2023 Women’s World Cup Preview: Group C Guide

2023 Women’s World Cup Preview: Group C Guide article feature image

Juan Manuel Serrano Arce/Getty. Pictured: Alexis Putellas.

The 2023 Women's World Cup in Australia and New Zealand is set to get underway, and our soccer experts are here to provide you with a full preview.

Read on for analysis of Group C in the tournament, featuring Costa Rica, Japan, Spain and Zambia.

Costa Rica

Costa Rica are a team that lacks a lot of talent to make some noise in this group, but given their style of play, they’re going to down swinging.

The roster consists of 19 of their 30 players playing domestically in Costa Rica and another large number playing Mexico. The only two players that are playing in one of the top eight leagues in women’s football are Raquel Rodriguez, who has played the last few years for one of the best NWSL teams in the Portland Thorns, and Melissa Herrera, who plays for Bordeaux in France.

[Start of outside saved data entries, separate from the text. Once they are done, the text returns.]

(** ** Comparing sketches *)

Lemma MinWise_Similarity_equal_positions (m m2 : MinWise) :
  length (minimums m) = length (minimums m2) ->
  MinWise_Similarity m m2
  = Ok (PrimFloat.div
          (float64 (Z.of_nat (equal_positions (minimums m) (minimums m2))))
          (float64 (Z.of_nat (length (minimums m))))).
Proof.
  intros Hlen. unfold MinWise_Similarity.
  rewrite decide_False by (intros Hne; apply Hne; exact Hlen). reflexivity.
Qed.

Lemma MinWise_Similarity_sym (m m2 : MinWise) :
  MinWise_Similarity m m2 = MinWise_Similarity m2 m.
Proof.
  destruct (decide (length (minimums m) = length (minimums m2)))
    as [Hlen | Hne].
  - rewrite !MinWise_Similarity_equal_positions by congruence.
    rewrite (equal_positions_sym _ _ Hlen), Hlen. reflexivity.
  - unfold MinWise_Similarity. rewrite !decide_True by congruence.
    reflexivity.
Qed.

(** X17: [Jaccard] is symmetric in every respect: swapping the two sketches
    gives the same similarity, the same error or the same panic. *)
Theorem Jaccard_sym (m o : Minhash) : Jaccard m o = Jaccard o m.
Proof.
  unfold Jaccard.
  destruct (decide (seed m <> seed o)) as [Hne | Heq].
  - rewrite decide_True by congruence. reflexivity.
  - rewrite decide_False by (intros Hne; apply Heq; congruence).
    apply MinWise_Similarity_sym.
Qed.

(** X18: [Jaccard] on sketches with equal seeds.  With equally many values
    it returns the count [SigMatches] gives for the two signatures, divided
    by the number of values, as [float64]; with different numbers of values
    it does not return an error but panics. *)
Theorem Jaccard_same_seed (m o : Minhash) :
  seed m = seed o ->
  (length (Signature m) = length (Signature o) ->
   exists count,
     SigMatches (Signature m) (Signature o) = Ok count /\
     Jaccard m o
     = Ok (PrimFloat.div (float64 count)
             (float64 (Z.of_nat (length (Signature m)))))) /\
  (length (Signature m) <> length (Signature o) ->
   Jaccard m o = Panic "minhash minimums size mismatch").
Proof.
  intros Hseed. unfold Jaccard.
  rewrite decide_False by (intros Hne; apply Hne; exact Hseed).
  split.
  - intros Hlen. eexists.
    split; [apply SigMatches_equal_length; exact Hlen |].
    apply MinWise_Similarity_equal_positions. exact Hlen.
  - intros Hne. unfold MinWise_Similarity.
    rewrite decide_True by exact Hne. reflexivity.
Qed.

When you look at their results in the lead up to the World Cup, it’s tough to see how they’re going to compete in such a difficult group. Their last three friendlies have all been losses to Nigeria, Poland and Scotland, and they've only managed to score once in those three matches.

The problems that exist for Costa Rica are in their attack. They rank very low among the World Cup teams in shots, final third entries and box entries, but they own a very high xG per shot. They did create 3 total xG in those matches, but having a very high xG per shot tells me that although they’re not getting too many opportunities in transition, when they do get them, they are taking advantage of those counterattacks.

Out of possession, Costa Rica like to make things uncomfortable for their opponents. They’re in the 84th percentile among World Cup teams in PPDA and have the highest interceptions per 90 minutes of anyone in this World Cup field. They usually set up in a 3-5-2, which becomes a 5-3-2 out of possession and the front forwards and wingbacks press very high up the pitch to try and disrupt the opponent's build up play.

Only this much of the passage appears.